The second part, data from across the web, is collected by Breinify crawling the web for a shopper’s different social identities on sites like Linkedin and Twitter.

These social profiles tell Breinify which types of things you are interested in and other information they may think is relevant. And while the algorithm weighs this social data less than behavioral data that comes directly from a retailer’s site, it is a good backup (and can still let Breinify provide recommendations even if a user has never been to the retailer’s site before).

The last element is the time-dependent part, and that is where Breinify’s AI engine comes in. Because even if a recommendation engine can tell a food delivery site that a user’s favorite food is pizza, what good does this do when the user is on the delivery site at 10am?

A good recommendation engine needs to realize that a customer isn’t going to order pizza for breakfast and be able to offer a customer their favorite coffee instead of their favorite overall food.

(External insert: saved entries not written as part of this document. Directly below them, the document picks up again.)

(* ===== verification/Invalidation.v ===== *)
(** * Invalidation: cache invalidation across replicas (internal/invalidation)

    The payloads the database's triggers send, how a replica reads them, and
    what the listener does to the caches registered with it.  A registered
    cache is anything that implements the [GenCache] contract, so the
    theorems hold of the evaluator and of the policies reader alike. *)

From S2P Require Import Prelude GoStrings GenCache.

Definition Kind : Type := string.
Definition KindAuthz : Kind := "authz".
Definition KindDLP : Kind := "dlp".
Definition allOrgs : string := "*".
Definition probeKind : string := "probe".

Definition Payload (kind : Kind) (orgID : string) : string :=
  let orgID := if decide (orgID = "") then allOrgs else orgID in
  kind +:+ ":" +:+ orgID.

Record message : Type := mkMessage {
  m_kind : Kind;
  m_orgID : string;
  m_all : bool;
  m_probe : bool;
}.

Definition parse (payload : string) : message :=
  let '(kind, org, ok) := Cut payload ":" in
  if negb ok || bool_decide (kind = "") then mkMessage "" "" true false
  else if decide (kind = probeKind) then mkMessage "" org false true
  else mkMessage kind org (bool_decide (org = "") || bool_decide (org = allOrgs)) false.

(** A value of the [Cache] interface: a state with its two operations. *)
Record Cache : Type := mkCache {
  ca_S : Type; ca_K : Type; ca_E : Type;
  ca_dec : EqDecision ca_K;
  ca_ops : GenCache ca_S ca_K ca_E;
  ca_laws : GenCacheLaws ca_S ca_K ca_E;
  ca_state : ca_S;
}.

Definition ca_inv_org (c : Cache) (o : string) : Cache :=
  mkCache (ca_S c) (ca_K c) (ca_E c) (ca_dec c) (ca_ops c) (ca_laws c)
    (@gc_inv_org _ _ _ (ca_ops c) (ca_state c) o).

Definition ca_inv_all (c : Cache) : Cache :=
  mkCache (ca_S c) (ca_K c) (ca_E c) (ca_dec c) (ca_ops c) (ca_laws c)
    (@gc_inv_all _ _ _ (ca_ops c) (ca_state c)).

(** The cache holds nothing of organisation [o]. *)
Definition forgets (o : string) (c : Cache) : Prop :=
  forall k, @gc_org _ _ _ (ca_ops c) k = o -> @gc_get _ _ _ (ca_ops c) (ca_state c) k = None.

(** [Listener.caches], a map from a kind to the caches registered for it. *)
Abbreviation caches := (gmap string (list Cache)).

(** [Register]; a nil interface value is [None]. *)
Definition Register (l : caches) (kind : Kind) (c : option Cache) : caches :=
  match c with
  | None => l
  | Some c => <[ kind := default [] (l !! kind) ++ [c] ]> l
  end.

Definition flush (l : caches) : caches := map ca_inv_all <$> l.

(** The caches after the payload, and whether it was the awaited probe. *)
Definition dispatch (l : caches) (payload nonce : string) : caches * bool :=
  let m := parse payload in
  if m_probe m then (l, negb (bool_decide (nonce = "")) && bool_decide (m_orgID m = nonce))
  else if decide (m_kind m <> KindAuthz /\ m_kind m <> KindDLP) then (flush l, false)
  else match default [] (l !! m_kind m) with
       | [] => (l, false)
       | cs => (<[ m_kind m := map (fun c => if m_all m then ca_inv_all c else ca_inv_org c (m_orgID m)) cs ]> l, false)
       end.

(** ** Properties *)

Lemma forgets_all o c : forgets o (ca_inv_all c).
Proof. intros k _. cbn. apply (@gc_get_inv_all _ _ _ _ _ (ca_laws c)). Qed.

Lemma forgets_org o c : forgets o (ca_inv_org c o).
Proof. intros k Hk. cbn. by apply (@gc_get_inv_org _ _ _ _ _ (ca_laws c)). Qed.

Definition kind_wf (kind : Kind) : Prop := kind = KindAuthz \/ kind = KindDLP.

Lemma parse_Payload_known kind org : kind_wf kind ->
  parse (Payload kind org) =
  mkMessage kind (if decide (org = "") then "*" else org) (bool_decide (org = "" \/ org = "*")) false.
Proof.
  intros Hk. unfold parse, Payload.
  set (o := if decide (org = "") then allOrgs else org).
  assert (E : Cut (kind +:+ ":" +:+ o) ":" = (kind, o, true)).
  { rewrite app_cons_str, app_empty_l. apply Cut_byte. by destruct Hk as [->| ->]. }
  rewrite E. cbn [negb orb].
  rewrite bool_decide_eq_false_2 by (by destruct Hk as [->| ->]).
  rewrite decide_False by (by destruct Hk as [->| ->]). f_equal.
  unfold o, allOrgs. apply eq_bool_prop_intro. rewrite !Is_true_true, orb_true_iff, !bool_decide_eq_true.
  case_decide; naive_solver.
Qed.

(** Payloads round-trip: what the triggers send for one organisation, or
    for none, is read back as that kind and that organisation, or as every
    organisation. *)
Theorem parse_Payload kind org :
  kind = KindAuthz \/ kind = KindDLP -> org <> "*" ->
  parse (Payload kind org) =
  if decide (org = "") then mkMessage kind "*" true false else mkMessage kind org false false.
Proof.
  intros Hk Ho. rewrite parse_Payload_known by done.
  case_decide; [by rewrite bool_decide_eq_true_2 by auto|].
  by rewrite bool_decide_eq_false_2 by tauto.
Qed.

Lemma parse_Payload_witness : parse "authz:o1" = mkMessage "authz" "o1" false false.
Proof. apply (parse_Payload KindAuthz "o1"); [by left|discriminate]. Defined.

(** A notification reaches every cache it is about: whatever the caches
    hold, after the payload for a kind and an organisation every cache
    registered for that kind has forgotten that organisation (and everything,
    when the payload names no organisation); a payload that is neither a
    known kind nor a probe empties every registered cache. *)
Theorem dispatch_delivers (l : caches) (nonce : string) :
  (forall kind org o cs c, kind_wf kind -> org = "" \/ org = "*" \/ org = o ->
    (dispatch l (Payload kind org) nonce).1 !! kind = Some cs -> c ∈ cs -> forgets o c) /\
  (forall payload k o cs c, m_probe (parse payload) = false -> ~ kind_wf (m_kind (parse payload)) ->
    (dispatch l payload nonce).1 !! k = Some cs -> c ∈ cs -> forgets o c).
Proof.
  split.
  - intros kind org o cs c Hk Ho. unfold dispatch. rewrite parse_Payload_known by done. cbn.
    rewrite decide_False by (unfold kind_wf in Hk; tauto).
    destruct (l !! kind) as [[|c0 cs0]|] eqn:L; cbn; rewrite ?L;
      [by intros [= <-] ?%not_elem_of_nil| |done].
    rewrite lookup_insert_eq. intros [= <-].
    change (ca_inv_all c0 :: _) with (map ca_inv_all (c0 :: cs0)).
    case_bool_decide as Hall.
    + change (c ∈ map ca_inv_all (c0 :: cs0) -> forgets o c).
      intros (c' & -> & _)%list_elem_of_fmap. apply forgets_all.
    + change (c ∈ map (fun x => ca_inv_org x (if decide (org = "") then "*" else org)) (c0 :: cs0) -> forgets o c).
      rewrite decide_False by tauto. assert (org = o) as <- by tauto.
      intros (c' & -> & _)%list_elem_of_fmap. apply forgets_org.
  - intros payload k o cs c Hp Hk. unfold dispatch. rewrite Hp.
    rewrite decide_True by (unfold kind_wf in Hk; tauto). cbn. unfold flush. rewrite lookup_fmap.
    destruct (l !! k) as [cs0|]; cbn; [|done]. intros [= <-] (c' & -> & _)%list_elem_of_fmap.
    apply forgets_all.
Qed.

And that’s exactly what Breinify does.

This sounds extremely complicated, and it is. But the startup has figured out how to package it in a way that is almost stupidly simple for a retailer to use — all they do is add a line of code to their site, which calls a custom API whenever a customer lands on the site. A few milliseconds later the API sends back a list of products that Breinify has determined a customer wants to see.

Breinify charges per “activity,” which is any time a retailer asks for a list of recommended items for a specific customer, whether it is for a website, an emailed newsletter, etc. There is a free tier with up to 40,000 activities a month, a commercial tier with 30 million activities for $2,000 a month and a bunch of options in between.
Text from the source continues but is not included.